> [Data]
┄┄┄┄┄┄┄┄┄┄┄┄┄┄┄┄┄┄┄┄
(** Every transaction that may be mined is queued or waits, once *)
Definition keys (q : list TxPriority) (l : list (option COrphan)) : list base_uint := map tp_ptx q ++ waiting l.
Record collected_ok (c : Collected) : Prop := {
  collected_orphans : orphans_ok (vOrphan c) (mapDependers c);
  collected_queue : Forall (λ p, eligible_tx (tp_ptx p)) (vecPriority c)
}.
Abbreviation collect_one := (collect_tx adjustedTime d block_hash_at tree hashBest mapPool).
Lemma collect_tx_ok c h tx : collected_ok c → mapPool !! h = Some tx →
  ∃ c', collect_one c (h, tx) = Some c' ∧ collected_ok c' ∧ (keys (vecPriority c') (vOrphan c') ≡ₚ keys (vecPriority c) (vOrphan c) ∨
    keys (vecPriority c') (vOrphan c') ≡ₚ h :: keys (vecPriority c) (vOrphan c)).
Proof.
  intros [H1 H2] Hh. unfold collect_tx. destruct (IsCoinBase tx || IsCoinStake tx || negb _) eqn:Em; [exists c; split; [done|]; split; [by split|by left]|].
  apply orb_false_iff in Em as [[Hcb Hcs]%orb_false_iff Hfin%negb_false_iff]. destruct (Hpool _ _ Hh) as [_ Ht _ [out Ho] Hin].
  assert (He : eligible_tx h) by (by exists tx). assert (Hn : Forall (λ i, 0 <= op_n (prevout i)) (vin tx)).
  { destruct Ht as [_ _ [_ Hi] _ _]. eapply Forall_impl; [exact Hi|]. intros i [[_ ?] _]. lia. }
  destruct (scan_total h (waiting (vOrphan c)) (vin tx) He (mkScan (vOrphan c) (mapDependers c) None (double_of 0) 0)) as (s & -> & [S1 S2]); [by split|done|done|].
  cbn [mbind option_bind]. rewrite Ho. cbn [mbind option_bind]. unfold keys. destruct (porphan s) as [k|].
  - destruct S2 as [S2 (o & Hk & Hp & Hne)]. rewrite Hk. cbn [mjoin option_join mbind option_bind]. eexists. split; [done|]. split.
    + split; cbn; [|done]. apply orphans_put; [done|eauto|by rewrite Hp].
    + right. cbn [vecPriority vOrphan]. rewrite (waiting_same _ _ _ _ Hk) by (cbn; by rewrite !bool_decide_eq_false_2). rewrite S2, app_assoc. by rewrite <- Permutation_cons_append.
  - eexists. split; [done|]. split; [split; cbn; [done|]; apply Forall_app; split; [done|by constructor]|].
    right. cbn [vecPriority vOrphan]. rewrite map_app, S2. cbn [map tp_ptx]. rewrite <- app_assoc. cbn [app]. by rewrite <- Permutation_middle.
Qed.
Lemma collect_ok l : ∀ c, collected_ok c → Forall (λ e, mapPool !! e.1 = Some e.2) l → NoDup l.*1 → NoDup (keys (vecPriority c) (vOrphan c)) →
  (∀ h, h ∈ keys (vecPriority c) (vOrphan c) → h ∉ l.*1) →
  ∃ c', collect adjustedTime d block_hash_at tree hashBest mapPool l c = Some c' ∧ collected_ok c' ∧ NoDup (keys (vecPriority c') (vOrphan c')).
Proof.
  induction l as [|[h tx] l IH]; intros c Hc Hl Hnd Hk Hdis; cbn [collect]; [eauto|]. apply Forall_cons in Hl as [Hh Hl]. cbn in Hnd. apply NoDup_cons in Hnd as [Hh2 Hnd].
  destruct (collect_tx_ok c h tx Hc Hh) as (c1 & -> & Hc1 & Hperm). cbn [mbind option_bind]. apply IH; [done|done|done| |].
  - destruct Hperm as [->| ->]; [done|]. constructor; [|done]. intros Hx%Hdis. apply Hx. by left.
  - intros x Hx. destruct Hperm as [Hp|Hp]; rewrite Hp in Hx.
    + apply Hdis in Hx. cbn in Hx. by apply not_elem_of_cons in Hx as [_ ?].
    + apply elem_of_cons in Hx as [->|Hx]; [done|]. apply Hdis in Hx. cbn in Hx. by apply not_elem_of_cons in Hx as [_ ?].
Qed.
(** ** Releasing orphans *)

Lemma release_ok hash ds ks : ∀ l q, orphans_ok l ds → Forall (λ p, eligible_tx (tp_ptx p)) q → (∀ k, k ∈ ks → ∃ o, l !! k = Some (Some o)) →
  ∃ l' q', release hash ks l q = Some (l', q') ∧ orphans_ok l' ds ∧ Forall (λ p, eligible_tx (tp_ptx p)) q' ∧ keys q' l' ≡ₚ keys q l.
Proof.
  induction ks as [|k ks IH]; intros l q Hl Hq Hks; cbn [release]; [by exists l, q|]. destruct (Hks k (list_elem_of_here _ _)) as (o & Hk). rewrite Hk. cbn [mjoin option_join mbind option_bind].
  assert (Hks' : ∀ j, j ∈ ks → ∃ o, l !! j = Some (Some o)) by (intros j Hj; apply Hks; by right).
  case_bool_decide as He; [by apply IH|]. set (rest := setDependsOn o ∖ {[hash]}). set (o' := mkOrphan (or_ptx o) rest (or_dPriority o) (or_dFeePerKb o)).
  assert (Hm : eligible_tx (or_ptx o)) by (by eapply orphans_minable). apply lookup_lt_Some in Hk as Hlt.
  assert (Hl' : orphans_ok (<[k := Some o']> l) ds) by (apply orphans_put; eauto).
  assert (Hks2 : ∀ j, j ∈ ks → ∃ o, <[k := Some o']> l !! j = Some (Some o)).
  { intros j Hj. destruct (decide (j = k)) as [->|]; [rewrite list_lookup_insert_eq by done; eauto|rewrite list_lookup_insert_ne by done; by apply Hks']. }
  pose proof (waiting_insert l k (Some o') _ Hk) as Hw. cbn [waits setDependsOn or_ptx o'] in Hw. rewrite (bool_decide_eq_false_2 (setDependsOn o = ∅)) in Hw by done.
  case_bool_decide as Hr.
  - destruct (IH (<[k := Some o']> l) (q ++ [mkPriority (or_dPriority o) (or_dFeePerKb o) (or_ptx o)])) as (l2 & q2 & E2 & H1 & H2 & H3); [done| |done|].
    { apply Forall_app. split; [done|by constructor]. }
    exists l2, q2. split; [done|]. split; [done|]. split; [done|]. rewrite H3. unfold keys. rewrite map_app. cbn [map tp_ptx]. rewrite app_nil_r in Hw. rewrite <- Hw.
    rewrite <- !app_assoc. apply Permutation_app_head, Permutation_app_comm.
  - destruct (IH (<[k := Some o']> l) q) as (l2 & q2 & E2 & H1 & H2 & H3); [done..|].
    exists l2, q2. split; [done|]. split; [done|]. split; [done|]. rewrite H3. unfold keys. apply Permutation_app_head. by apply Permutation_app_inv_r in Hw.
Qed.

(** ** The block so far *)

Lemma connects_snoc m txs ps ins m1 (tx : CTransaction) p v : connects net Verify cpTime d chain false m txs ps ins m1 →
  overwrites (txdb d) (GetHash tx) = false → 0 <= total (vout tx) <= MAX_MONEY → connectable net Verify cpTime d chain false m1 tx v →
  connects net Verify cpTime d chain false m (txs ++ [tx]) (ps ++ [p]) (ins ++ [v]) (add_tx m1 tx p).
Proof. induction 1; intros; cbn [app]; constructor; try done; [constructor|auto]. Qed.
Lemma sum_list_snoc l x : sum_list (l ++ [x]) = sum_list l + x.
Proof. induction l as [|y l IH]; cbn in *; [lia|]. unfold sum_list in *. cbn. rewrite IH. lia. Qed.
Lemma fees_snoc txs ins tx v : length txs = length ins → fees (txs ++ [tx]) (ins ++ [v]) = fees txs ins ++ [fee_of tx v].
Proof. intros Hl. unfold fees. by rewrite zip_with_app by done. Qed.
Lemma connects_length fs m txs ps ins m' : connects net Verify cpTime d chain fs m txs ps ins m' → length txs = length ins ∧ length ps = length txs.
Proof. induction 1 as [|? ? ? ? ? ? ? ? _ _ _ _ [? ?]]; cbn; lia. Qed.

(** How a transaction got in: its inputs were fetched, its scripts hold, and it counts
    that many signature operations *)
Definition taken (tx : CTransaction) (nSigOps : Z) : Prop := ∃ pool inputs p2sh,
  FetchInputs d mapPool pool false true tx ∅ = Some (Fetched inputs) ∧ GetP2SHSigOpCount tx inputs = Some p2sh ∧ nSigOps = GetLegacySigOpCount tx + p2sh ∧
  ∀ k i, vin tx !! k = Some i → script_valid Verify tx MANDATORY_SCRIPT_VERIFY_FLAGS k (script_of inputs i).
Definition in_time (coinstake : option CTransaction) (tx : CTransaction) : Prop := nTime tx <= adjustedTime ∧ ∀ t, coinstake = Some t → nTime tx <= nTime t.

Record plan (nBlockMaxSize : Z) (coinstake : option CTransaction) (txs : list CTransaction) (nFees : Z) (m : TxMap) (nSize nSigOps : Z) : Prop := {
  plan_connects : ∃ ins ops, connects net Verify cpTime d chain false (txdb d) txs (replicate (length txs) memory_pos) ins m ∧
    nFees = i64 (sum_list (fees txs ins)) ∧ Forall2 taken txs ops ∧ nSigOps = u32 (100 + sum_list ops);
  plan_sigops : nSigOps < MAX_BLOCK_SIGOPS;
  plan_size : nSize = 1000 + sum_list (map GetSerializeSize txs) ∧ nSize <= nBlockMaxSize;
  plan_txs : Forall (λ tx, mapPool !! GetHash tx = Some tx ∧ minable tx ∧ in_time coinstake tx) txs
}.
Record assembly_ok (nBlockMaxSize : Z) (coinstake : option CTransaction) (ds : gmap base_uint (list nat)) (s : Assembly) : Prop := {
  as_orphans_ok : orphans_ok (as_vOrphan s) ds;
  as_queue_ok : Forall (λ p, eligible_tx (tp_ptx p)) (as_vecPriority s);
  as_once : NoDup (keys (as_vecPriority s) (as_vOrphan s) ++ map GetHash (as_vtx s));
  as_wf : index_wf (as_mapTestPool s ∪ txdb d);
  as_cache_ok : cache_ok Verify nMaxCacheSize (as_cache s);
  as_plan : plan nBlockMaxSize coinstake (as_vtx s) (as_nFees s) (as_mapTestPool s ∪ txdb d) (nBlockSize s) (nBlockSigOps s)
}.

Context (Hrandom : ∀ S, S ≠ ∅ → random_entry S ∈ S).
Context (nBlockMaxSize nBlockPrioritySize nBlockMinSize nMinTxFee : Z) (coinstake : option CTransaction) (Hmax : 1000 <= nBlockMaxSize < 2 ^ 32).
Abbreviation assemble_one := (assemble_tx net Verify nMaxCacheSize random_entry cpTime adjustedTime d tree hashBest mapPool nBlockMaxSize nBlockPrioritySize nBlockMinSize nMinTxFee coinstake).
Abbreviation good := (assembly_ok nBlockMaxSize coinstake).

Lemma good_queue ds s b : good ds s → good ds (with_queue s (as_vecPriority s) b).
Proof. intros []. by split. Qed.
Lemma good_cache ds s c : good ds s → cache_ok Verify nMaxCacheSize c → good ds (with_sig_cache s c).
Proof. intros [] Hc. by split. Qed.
┄┄┄┄┄┄┄┄┄┄┄┄┄┄┄┄┄┄┄┄
> [Work instructions]
If a line in the material holds "nBlockMinSize", copy it.

> [Exercise result]
Context (nBlockMaxSize nBlockPrioritySize nBlockMinSize nMinTxFee : Z) (coinstake : option CTransaction) (Hmax : 1000 <= nBlockMaxSize < 2 ^ 32).
Abbreviation assemble_one := (assemble_tx net Verify nMaxCacheSize random_entry cpTime adjustedTime d tree hashBest mapPool nBlockMaxSize nBlockPrioritySize nBlockMinSize nMinTxFee coinstake).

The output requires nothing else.